Allogeneic stem cell transplantation for blast crisis chronic myeloid leukemia in the era of tyrosine kinase inhibitors - A retrospective study by the EBMT Chronic Malignancies Working Party
Radujkovic, A., Dietrich, S., Blok, H. J., Nagler, A., Ayuk, F., Finke, J., Tischer, J., Mayer, J., Koc, Y., Sora, F., et al
Biology of blood and marrow transplantation : journal of the American Society for Blood and Marrow Transplantation. 2019
Abstract
The prognosis of patients with blast crisis (BC) chronic myeloid leukemia (CML) is still dismal. Allogeneic stem cell transplantation (alloSCT) represents the only curative treatment option, but data on transplant outcomes are scarce.

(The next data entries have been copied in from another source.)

(* ===== verification/CrpTrustSafety.v ===== *)
(** * What trust stores guarantee

    What [NewTrustStore] guarantees of the roots it stores, and what it keeps
    of their keys; what an accepted manifest proves, and that a revocation is
    permanent. *)

From S2P Require Import Prelude GoText Json CrpManifest CrpTrust.
From Stdlib Require Import Ascii.
From stdpp Require Import relations.

Open Scope string_scope.
Open Scope list_scope.
Open Scope Z_scope.
Open Scope go_scope.

(** ** Namespaces *)

Definition normal_prefix (p : string) : string := TrimSuffix (TrimSpace p) "/".

(** A namespace of the platform or of an organisation. *)
Definition production_namespace (namespace : string) : bool :=
  under (normal_prefix namespace) "official" || under (normal_prefix namespace) "enterprise".

Lemma identifier_plain c : is_alnum c || existsb (Ascii.eqb c) (bytes "_.-") = true -> plain c.
Proof.
  intros H. assert (forallb (fun n => let c := ascii_of_nat n in
    negb (is_alnum c || existsb (Ascii.eqb c) (bytes "_.-")) || ((byte_val c <? 128) && negb (IsSpace (byte_val c))))
    (seq 0 256) = true) as A by (vm_compute; reflexivity).
  rewrite forallb_forall in A. specialize (A (nat_of_ascii c)). cbv beta zeta in A.
  rewrite ascii_nat_embedding, H in A. cbn [negb orb] in A.
  assert (List.In (nat_of_ascii c) (seq 0 256)) as I by (apply in_seq; pose proof (nat_ascii_bounded c); lia).
  specialize (A I). props. by split.
Qed.

Lemma identifierPart_plain s : identifierPart s = true -> Forall plain (bytes s) /\ s <> "".
Proof.
  unfold identifierPart, identifier_of. intros H. split; [|by intros ->].
  destruct (bytes s) as [|c l]; [done|]. props. constructor.
  - apply identifier_plain, orb_true_iff. by left.
  - apply Forall_forall. intros x Hx. apply identifier_plain.
    match goal with F : forallb _ l = true |- _ => rewrite forallb_forall in F; by apply F, list_elem_of_In end.
Qed.

(** The last segment of a text that ends with the separator is empty. *)
Lemma split_on_ends c l : exists s segs, split_on c (l ++ [c]) = s :: segs ++ [[]].
Proof.
  induction l as [|d l IH]; cbn [app].
  - exists [], []. by rewrite split_on_sep.
  - destruct IH as (s & segs & E). destruct (Ascii.eqb_spec c d) as [<-|N].
    + exists [], (s :: segs). by rewrite split_on_sep, E.
    + exists (d :: s), segs. simpl. rewrite E. by destruct (Ascii.eqb_spec c d).
Qed.

Lemma HasSuffix_slash s : HasSuffix s "/" = true -> "" ∈ Split s "/".
Proof.
  unfold HasSuffix, Split. intros [r E]%has_prefix_spec. simpl in E.
  assert (bytes s = rev r ++ ["/"%char]) as -> by (rewrite <- (rev_involutive (bytes s)), E; done).
  destruct (split_on_ends "/"%char (rev r)) as (x & segs & ->).
  apply list_elem_of_fmap. exists []. split; [done|]. right. apply elem_of_app. right. by left.
Qed.

Lemma Split_plain s :
  forallb identifierPart (Split s "/") = true -> Forall plain (bytes s) /\ HasSuffix s "/" = false.
Proof.
  intros F. rewrite forallb_forall in F. split.
  - apply Forall_forall. intros x Hx. rewrite <- (join_split "/"%char (bytes s)) in Hx.
    apply join_chars in Hx as [->|(seg & Hs & Hx)]; [by vm_compute|].
    assert (identifierPart (of_bytes seg) = true) as [P _]%identifierPart_plain.
    { apply F, list_elem_of_In, list_elem_of_fmap. by exists seg. }
    rewrite bytes_of_bytes in P. by eapply Forall_forall in P.
  - destruct (HasSuffix s "/") eqn:E; [|done]. apply HasSuffix_slash, list_elem_of_In in E. by apply F in E.
Qed.

Lemma TrimSuffix_id s x : HasSuffix s x = false -> TrimSuffix s x = s.
Proof. unfold TrimSuffix. by intros ->. Qed.

(** A validated prefix is its own normal form. *)
Lemma normal_prefix_id p : validateNamespacePrefix p = None -> normal_prefix (normal_prefix p) = normal_prefix p.
Proof.
  unfold validateNamespacePrefix. fold (normal_prefix p). intros H. apply guard_None in H as [_ H]. cbv zeta in H.
  apply guard_None in H as [_ [F _]%guard_None].
  destruct (Split_plain (normal_prefix p)) as [P S]; [by apply negb_false_iff|].
  unfold normal_prefix at 1. by rewrite TrimSpace_plain, TrimSuffix_id.
Qed.

Lemma append_assoc a b c : ((a ++ b) ++ c = a ++ (b ++ c))%string.
Proof. induction a as [|x a IH]; [done|exact (f_equal (String x) IH)]. Qed.

Lemma under_spec p r : under p r = true <-> p = r \/ exists t, p = (r ++ "/" ++ t)%string.
Proof.
  unfold under. rewrite orb_true_iff, String.eqb_eq, HasPrefix_spec. apply or_iff_compat_l.
  split; intros [t ->]; exists t; by rewrite append_assoc.
Qed.

Lemma sep_prefix {A} (c : A) p r a b : c ∉ r -> p ++ c :: a = r ++ c :: b -> p = r \/ exists t, p = r ++ c :: t.
Proof.
  revert p. induction r as [|y r IH]; intros [|x p] N E; cbn in E; simplify_eq.
  - by left.
  - right. by exists p.
  - exfalso. apply N. by left.
  - destruct (IH p) as [->|[t ->]]; [set_solver|done|by left|right; by exists t].
Qed.

(** A prefix that covers a namespace below a root is itself below the root. *)
Lemma under_inherited ns p r :
  "/"%char ∉ bytes r -> under ns p = true -> under ns r = true -> under p r = true.
Proof.
  intros F. rewrite !under_spec. intros [->|[t ->]]; [done|].
  assert (forall a, bytes (p ++ "/" ++ a)%string = bytes p ++ "/"%char :: bytes a) as B.
  { intros a. by rewrite !string_append_bytes. }
  intros [E|[u E]]; apply (f_equal bytes) in E; rewrite B in E.
  - exfalso. apply F. rewrite <- E. apply elem_of_app. right. by left.
  - rewrite !string_append_bytes in E. apply sep_prefix in E as [E|[w E]]; [left|right|done].
    + by apply bytes_inj.
    + exists (of_bytes w). apply bytes_inj. by rewrite !string_append_bytes, bytes_of_bytes.
Qed.

(** ** Roots *)

(** What the store guarantees of a root. *)
Record root_ok (id : string) (r : TrustRoot) : Prop := {
  ok_id : tr_ID r = id;
  ok_trimmed : TrimSpace id = id;
  ok_key_ids : NoDup (map tk_ID (tr_Keys r));
  ok_public : NoDup (map tk_PublicKey (tr_Keys r));
  ok_keys_trimmed : Forall (fun k => TrimSpace (tk_ID k) = tk_ID k) (tr_Keys r);
  ok_prefixes : Forall (fun p => normal_prefix p = p) (tr_NamespacePrefixes r);
  ok_classes : Forall (fun p => under p "official" = true \/ under p "enterprise" = true -> production (tr_Class r) = true)
                 (tr_NamespacePrefixes r);
  ok_threshold : production (tr_Class r) = true -> 2 <= p_Threshold (tr_Policy r);
  ok_high_threshold : production (tr_Class r) = true -> 3 <= p_Threshold (tr_HighRiskPolicy r);
  ok_positive : 1 <= p_Threshold (tr_Policy r) /\ 1 <= p_Threshold (tr_HighRiskPolicy r) }.

Definition store_ok (s : TrustStore) : Prop := map_Forall root_ok s.

(** What a stored key keeps of the key it was made from. *)
Definition key_kept (k k' : TrustKey) : Prop :=
  tk_ID k' = TrimSpace (tk_ID k) /\ tk_PublicKey k' = tk_PublicKey k /\ tk_RevokedAt k' = tk_RevokedAt k
  /\ tk_NotBefore k' = tk_NotBefore k /\ tk_NotAfter k' = tk_NotAfter k.
(* ===== verification/CrpImport.v ===== *)
(** * Offline admission of packages (internal/crp/importer.go)

    [Import] checks a materialized package and seals its decision in an
    admission that the runtime can recognise by two fingerprints. Times are in
    UTC, and a slice without elements is nil. *)

From S2P Require Import Prelude GoText Sha256 Json CrpManifest CrpTrust.
From Stdlib Require Import Ascii.

Open Scope string_scope.
Open Scope list_scope.
Open Scope Z_scope.
Open Scope go_scope.

Definition DefaultMaxManifestBytes : Z := Z.shiftl 1 20.
Definition DefaultMaxArtifactBytes : Z := Z.shiftl 1 30.

Record Package := { pk_Manifest : string; pk_Artifact : list Z; pk_Signatures : list Signature }.

Record ImportOptions := {
  io_MaxManifestBytes : Z; io_MaxArtifactBytes : Z; io_SourceRegistry : SourceRegistry; io_TrustStore : TrustStore;
  io_CurrentRelease : Release; io_HighRisk : bool; io_AllowConfirmation : bool; io_Now : Time }.

Record importAdmission := {
  ad_verified : bool; ad_packageFingerprint : string; ad_reportFingerprint : string; ad_requiredSignatures : Z;
  ad_requiresConfirmation : bool }.

Record ImportResult := {
  ir_Manifest : Manifest; ir_ArtifactSize : Z; ir_ContentIdentity : string; ir_SignatureReport : SignatureReport;
  ir_admission : importAdmission }.

(** ** Fingerprints *)

Definition signature_json (s : Signature) : json :=
  JObject [("key_id", JString (sig_KeyID s)); ("algorithm", JString (sig_Algorithm s));
           ("value", JString (sig_Value s)); ("signed_at", JTime (sig_SignedAt s))].

(** [None] when a time cannot be encoded. *)
Definition marshal_signatures (signatures : list Signature) : option (list ascii) :=
  array_bytes <$> mapM (fun s => json_bytes (signature_json s)) signatures.

Definition text_bytes (s : string) : list Z := map byte_val (bytes s).

Definition fingerprintPackage (pkg : Package) : string :=
  let signatures := match marshal_signatures (pk_Signatures pkg) with Some b => b | None => [] end in
  EncodeHex (Sum256 (text_bytes ("cheesewaf-crp-import-v1" ++ newline)%string ++ text_bytes (pk_Manifest pkg) ++ [0]
                     ++ pk_Artifact pkg ++ [0] ++ map byte_val signatures)).

Definition marshal_report (r : SignatureReport) : list ascii :=
  let strings l := array_bytes (map json_string l) in
  object_bytes
    [("Status", json_string (rp_Status r)); ("RootID", json_string (rp_RootID r)); ("Class", json_string (rp_Class r));
     ("Required", bytes (itoa (rp_Required r))); ("ValidSignatures", bytes (itoa (rp_ValidSignatures r)));
     ("SeenKeyIDs", strings (rp_SeenKeyIDs r)); ("InvalidKeyIDs", strings (rp_InvalidKeyIDs r));
     ("Reasons", strings (rp_Reasons r))].

Definition fingerprintSignatureReport (r : SignatureReport) : string :=
  EncodeHex (Sum256 (text_bytes ("cheesewaf-crp-admission-v1" ++ newline)%string ++ map byte_val (marshal_report r))).

(** ** Import *)

Definition no_admission : importAdmission :=
  {| ad_verified := false; ad_packageFingerprint := ""; ad_reportFingerprint := ""; ad_requiredSignatures := 0;
     ad_requiresConfirmation := false |}.

Definition no_result : ImportResult :=
  {| ir_Manifest := no_manifest; ir_ArtifactSize := 0; ir_ContentIdentity := ""; ir_SignatureReport := empty_report;
     ir_admission := no_admission |}.

Definition or_default (limit default : Z) : Z := if limit =? 0 then default else limit.

Section Importer.
Context (ed25519_Verify : list Z -> string -> list Z -> bool).

(** The checks before the signatures, and the manifest they admit. *)
Definition import_checks (pkg : Package) (opts : ImportOptions) : result error Manifest :=
  let manifestLimit := or_default (io_MaxManifestBytes opts) DefaultMaxManifestBytes in
  let artifactLimit := or_default (io_MaxArtifactBytes opts) DefaultMaxArtifactBytes in
  return Err ErrImporterConfig when (manifestLimit <? 0) || (artifactLimit <? 0) ;;
  return Err ErrImporterConfig when IsZero (io_Now opts) ;;
  return Err ErrManifestTooLarge when manifestLimit <? len (pk_Manifest pkg) ;;
  return Err ErrArtifactTooLarge when artifactLimit <? Z.of_nat (length (pk_Artifact pkg)) ;;
  let? manifest := ParseManifest (pk_Manifest pkg) in
  match Registry_Validate (io_SourceRegistry opts) manifest with
  | Some err => Err err
  | None =>
  match ValidateUpgrade manifest (io_CurrentRelease opts) with
  | Some err => Err err
  | None =>
  match Verify manifest (pk_Artifact pkg) with
  | Some err => Err err
  | None => Ok manifest
  end end end.

Definition verification_options (opts : ImportOptions) : VerificationOptions :=
  {| v_Now := io_Now opts; v_HighRisk := io_HighRisk opts; v_AllowConfirmation := io_AllowConfirmation opts |}.

(** The time of verification is given, so the clock of the machine is unused. *)
Definition Import (pkg : Package) (opts : ImportOptions) : ImportResult * option error :=
  match import_checks pkg opts with
  | Err err => (no_result, Some err)
  | Ok manifest =>
      let size := Z.of_nat (length (pk_Artifact pkg)) in
      let '(report, err) := VerifyManifest ed25519_Verify (io_Now opts) (io_TrustStore opts) manifest
                              (pk_Signatures pkg) (verification_options opts) in
      match err with
      | Some err =>
          ({| ir_Manifest := manifest; ir_ArtifactSize := size; ir_ContentIdentity := "";
              ir_SignatureReport := report; ir_admission := no_admission |}, Some err)
      | None =>
          match ContentIdentity manifest with
          | Err err => (no_result, Some err)
          | Ok contentID =>
              ({| ir_Manifest := manifest; ir_ArtifactSize := size; ir_ContentIdentity := contentID;
                  ir_SignatureReport := report;
                  ir_admission :=
                    {| ad_verified := true; ad_packageFingerprint := fingerprintPackage pkg;
                       ad_reportFingerprint := fingerprintSignatureReport report;
                       ad_requiredSignatures := rp_Required report;
                       ad_requiresConfirmation :=
                         String.eqb (rp_Status report) VerificationNeedsConfirmation || (3 <=? rp_Required report) |} |},
               None)
          end
      end
  end.
End Importer.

We therefore conducted a retrospective, registry based study of adult patients allografted for BC CML focusing on patients with active disease at transplant and pre-transplant prognostic factors. A total of 170 patients allografted for BC CML after tyrosine kinase inhibitor pre-treatment between 2004 and 2016 were analyzed. Prior to transplant, 95 patients were in remission, whereas 75 patients had active BC. In multivariable analysis of the entire cohort, active BC at transplant was the strongest factor associated with decreased overall survival (OS, HR 1.87, P=0.010) and shorter leukemia-free survival (LFS, HR 1.69, P=0.017). For patients with BC in remission at transplant, advanced age (≥45 years), lower performance status (≤80%), longer interval from diagnosis BC to transplant (>12 months), myeloablative conditioning, and unrelated donor (UD) transplant were risk factors for inferior survival. In patients with active BC, only UD transplant was significantly associated with prolonged LFS and trended towards improved OS. In summary, survival of patients allografted for BC CML was strongly dependent on the pre-transplant remission status. In patients with remission of BC, conventional prognostic factors remained the major determinants of outcome, whereas in those with active BC at transplant, UD transplantation was associated with prolonged LFS in our study.